The captain of the Derecho was a gaunt man named Botton. The ship shuddered under them, and the high-g burn made her a little light-headed. But she wasn’t getting in a crash couch yet, and so neither was he.
“If we are not sincerely trying to catch the enemy. . .” Botton said, and then lost his train of thought. Not enough blood to the brain.
She waited to reply until he came back to himself. “We won’t catch them before they transit the ring. We won’t catch them before they transit out of the ring space either. We are setting their expectations as to our speed of pursuit to maximize the time they feel comfortable staying in the ring space. Once they’ve gone through the Freehold gate, we’ll accelerate to an even higher burn. Near the maximum the ship can handle. Our aim is to reach the ring space before their drive plume has fully dissipated. That’s how we’ll determine which gate they escaped through.”
“If we could . . . slow our present approach . . .”
“It would mean a harder burn later.”
Botton started to nod, but thought better of it. Standing free in a hard burn meant keeping the spine very carefully stacked. Tanaka suppressed a smile.
“My concern, Colonel,” Botton said, “is that the supply of high-g drugs may not me . . . may not be sufficient.”
She pulled up the allocation chart that showed the reservoirs of juice for the crew. While Botton watched, she dropped her own to zero. The pull of thrust gravity made his distress look like a sorrowful dog’s.

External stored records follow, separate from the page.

Definition sample_fs : MemFs :=
  mkMemFs {[lit "/w/a.txt" := into_bytes (file_of ["a"; "b"; ""]); lit "/w/old" := []]}
          {[lit "/"; lit "/w"]}.
Definition sample_patch_hunks : list Hunk :=
  [AddFile (lit "sub/new") (file_of ["n"; ""]);
   UpdateFile (lit "a.txt") (Some (lit "b.txt")) [mkChunk None [lit "b"] [lit "B"] false];
   DeleteFile (lit "old")].

Lemma apply_hunks_to_files_spec_witness :
  exists s', apply_hunks_to_files None sample_patch_hunks (lit "/w") None sample_fs
             = Some (s', Ok (affected_spec sample_patch_hunks))
  /\ Some (mem_files s') = hunks_spec None (lit "/w") sample_patch_hunks (mem_files sample_fs)
  /\ mem_files s' !! lit "/w/b.txt" = Some (into_bytes (file_of ["a"; "B"; ""])).
Proof.
  destruct (apply_hunks_to_files_spec None (lit "/w") None sample_patch_hunks sample_fs)
    as (s' & r & E & Hr).
  destruct r as [a|e]; [|exfalso; vm_compute in E; discriminate].
  destruct Hr as (_ & Hs & ->). exists s'. split; [exact E|].
  split; [exact (eq_sym Hs)|].
  vm_compute in E. injection E as <-. vm_compute. reflexivity.
Defined.

Lemma print_paths_buffer letter paths (w : str) :
  print_paths letter paths w
  = Some (w ++ fold_right (fun p s => letter ++ lit " " ++ p ++ [NL] ++ s) [] paths, Ok tt).
Proof.
  revert w. induction paths as [|p paths IH]; intros w; cbn [print_paths fold_right].
  { by rewrite app_nil_r. }
  unfold mbind, M_bind, writeln, call. cbn [write_str write_buffer]. rewrite IH.
  by rewrite <- !app_assoc.
Qed.

Lemma print_summary_buffer a (w : str) : print_summary a w = Some (w ++ summary_text a, Ok tt).
Proof.
  unfold print_summary, mbind, M_bind. unfold writeln at 1, call. cbn [write_str write_buffer].
  rewrite !print_paths_buffer. unfold summary_text. by rewrite <- !app_assoc.
Qed.

(** C2: the tool as a whole, writing to buffers: it returns; it succeeds only on
    a patch that parses, with the files the specification gives and exactly
    the summary on the standard output; every failure leaves the standard
    output alone and adds a line to the standard error, and a patch that does
    not parse leaves every file alone. *)
Theorem apply_patch_spec {Sandbox Fs : Type} `{FileSystemLaws Sandbox Fs}
    (home_dir : option str) (patch cwd : str) (sandbox : option Sandbox) (w : World Fs str str) :
  exists w' r, apply_patch home_dir patch cwd sandbox w = Some (w', r)
  /\ match r with
     | Ok _ => exists args, parse_patch patch = Some (Ok args)
         /\ hunks_spec home_dir cwd (hunks args) (files (w_fs w)) = Some (files (w_fs w'))
         /\ w_out w' = w_out w ++ summary_text (affected_spec (hunks args))
         /\ w_err w' = w_err w
     | Err e => w_out w' = w_out w
         /\ (exists line, w_err w' = w_err w ++ line ++ [NL])
         /\ match parse_patch patch with
            | Some (Err pe) => e = APE_ParseError pe /\ w_fs w' = w_fs w
            | _ => exists ie, e = APE_IoError ie
            end
     end.
Proof.
  unfold apply_patch.
  change (parse_patch patch) with (parse_patch_text patch Lenient).
  destruct (parse_patch_text_returns patch Lenient) as [[args|pe] E]; rewrite E.
  2: { do 2 eexists. split; [reflexivity|]. cbn. split_and!; eauto. }
  unfold apply_hunks. destruct w as [s out err].
  destruct (total_apply_hunks_to_files home_dir cwd sandbox (hunks args) s) as [[s' r] Ea].
  unfold mbind, M_bind, catch, on_fs. cbn [w_fs w_out w_err]. rewrite Ea.
  destruct r as [a|e].
  - unfold map_errM, on_out. cbn [w_out]. rewrite print_summary_buffer.
    do 2 eexists. split; [reflexivity|]. exists args. split; [done|].
    unfold apply_hunks_to_files in Ea.
    destruct (hunks args) as [|h hs]; simpl is_empty in Ea; cbn match in Ea; [done|].
    apply apply_hunk_list_inv in Ea as [Hs ->]. cbn. split_and!; [done| |done].
    unfold affected_app. by destruct (affected_spec _).
  - unfold map_errM, on_err, writeln, call. cbn.
    destruct (downcast_io e); cbn; do 2 eexists; (split; [reflexivity|]); cbn; split_and!; eauto.
Qed.

Definition sample_patch : str :=
  file_of ["*** Begin Patch"; "*** Update File: a.txt"; "@@"; "-b"; "+c"; "*** End Patch"].

Lemma apply_patch_spec_witness :
  exists s', apply_patch None sample_patch (lit "/w") None (mkWorld sample_fs [] [])
    = Some (mkWorld s' (file_of ["Success. Updated the following files:"; "M a.txt"; ""]) [], Ok tt)
  /\ mem_files s' !! lit "/w/a.txt" = Some (into_bytes (file_of ["a"; "c"; ""])).
Proof.
  destruct (apply_patch_spec None sample_patch (lit "/w") None (mkWorld sample_fs [] []))
    as (w' & r & E & Hr).
  destruct r as [[]|e]; [|exfalso; vm_compute in E; discriminate].
  exists (w_fs w'). rewrite E. vm_compute in E. injection E as <-. vm_compute. split; reflexivity.
Defined.

(** A consequence the tool does not guard against: an update that moves a
    file to its own path (in any spelling) succeeds and leaves no file there. *)
Theorem move_to_self_removes {Sandbox Fs : Type} `{FileSystemLaws Sandbox Fs}
    (home_dir : option str) (cwd : str) (sandbox : option Sandbox) (path dest : str)
    (chunks : list UpdateFileChunk) (affected : AffectedPaths) (s s' : Fs) :
  resolve_path_against_base home_dir dest cwd = resolve_path_against_base home_dir path cwd ->
  apply_hunks_to_files home_dir [UpdateFile path (Some dest) chunks] cwd sandbox s
  = Some (s', Ok affected) ->
  files s' !! resolve_path_against_base home_dir path cwd = None.
Proof.
  intros Hp E. apply apply_hunk_list_inv in E as [Hs _]. cbn in Hs.
  destruct (updated_text _ _ _) as [text|]; [|done]. injection Hs as <-.
  apply lookup_delete_eq.
Qed.

Definition final_state {S E A} (m : M S E A) (s : S) : S :=
  match m s with Some (s', _) => s' | None => s end.

Definition move_to_self : M MemFs anyhow_Error AffectedPaths :=
  apply_hunks_to_files None
    [UpdateFile (lit "a.txt") (Some (lit "./a.txt")) [mkChunk None [lit "b"] [lit "B"] false]]
    (lit "/w") None.

Lemma move_to_self_removes_witness :
  mem_files sample_fs !! lit "/w/a.txt" <> None
  /\ files (final_state move_to_self sample_fs)
       !! resolve_path_against_base None (lit "a.txt") (lit "/w") = None.
Proof.
  split; [by vm_compute|].
  apply (move_to_self_removes None (lit "/w") None (lit "a.txt") (lit "./a.txt")
           [mkChunk None [lit "b"] [lit "B"] false] (mkAffected [] [lit "./a.txt"] []) sample_fs).
  - vm_compute. reflexivity.
  - vm_compute. reflexivity.
Defined.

“I wouldn’t ask anyone to take a risk I won’t take myself,” she said. It wasn’t true, but it made her point. She was stronger than him, better than him, and tired of hearing him whine.
“Yes, Colonel,” he said. He braced, turned, and walked out of the office that had been his, careful to place his weight so that it wouldn’t blow out his knees. Tanaka waited until he was gone before she let herself ease back into her crash couch. Or her throne of skulls.
The Forgiveness began its life as a colony ship built at Pallas-Tycho in the years when the Transport Union had ruled the ring gates. With almost two billion square meters of cargo space, and living quarters that were the same size as an in-system shuttle, the Forgiveness was about freight, not passengers. Ekko had signed on when he was fifteen, and apart from a year he’d stayed behind on Firdaws to work on his command certification, he’d pretty much been there ever since. His stint as captain had outlived the union that had certified him. It had outlasted the traffic control authority on Medina Station. It had outlasted the iron fist of the Laconian Empire, more or less.
The major shareholder in the Forgiveness, on the other hand, seemed like she’d be plaguing Ekko until the day he died. Mallia Currán had financed the ship’s overhaul with a private loan backed by the governing council, and while she didn’t have a greater than 50 percent stake in the ship, she could get a coalition that did by making two calls and a coffee date. And she was Komi Tuan’s niece, so anything semilegal she did was played down by the magistrates. Like the old gods of Earth, most of the time she ignored Ekko and the Forgiveness, and the days she didn’t were almost always bad ones. She’d asked for a status report five hours before, and he’d been thinking about how to answer ever since.
He arranged himself in his office, checked his image on the screen, and started recording.
“Always good to hear from you, Magistra Currán. Everything’s five by five with the ship. We have a full load of ore and samples for Bara Gaon, and I’ve had assurance that the return cargo is going to be ready when we get there. We’re just waiting on the passage protocol before we make transit.” He tried an insouciant smile, but it came off forced. “You know how it is with taking large cargoes through. Want to make sure we’re doing it by the book and all. I will check back as soon as we have confirmation.”
He saved the message and sent it before he could second-guess himself. Four hours back to Firdaws, and maybe it would reach her while she was sleeping. That would give him a few more hours before she worked herself up into an excoriating mood. Which she would.
He already knew the arguments she’d make: The underground’s protocols were guidelines, not law; the infrastructure to support them was only partly in place; what the fuck was he going to do if the okay didn’t come through? Just sit there on the float waiting for consensus flight permissions while someone else bribed the supply officers in Bara Gaon for the soil and fuel pellets and fabrication printers that Firdaws needed?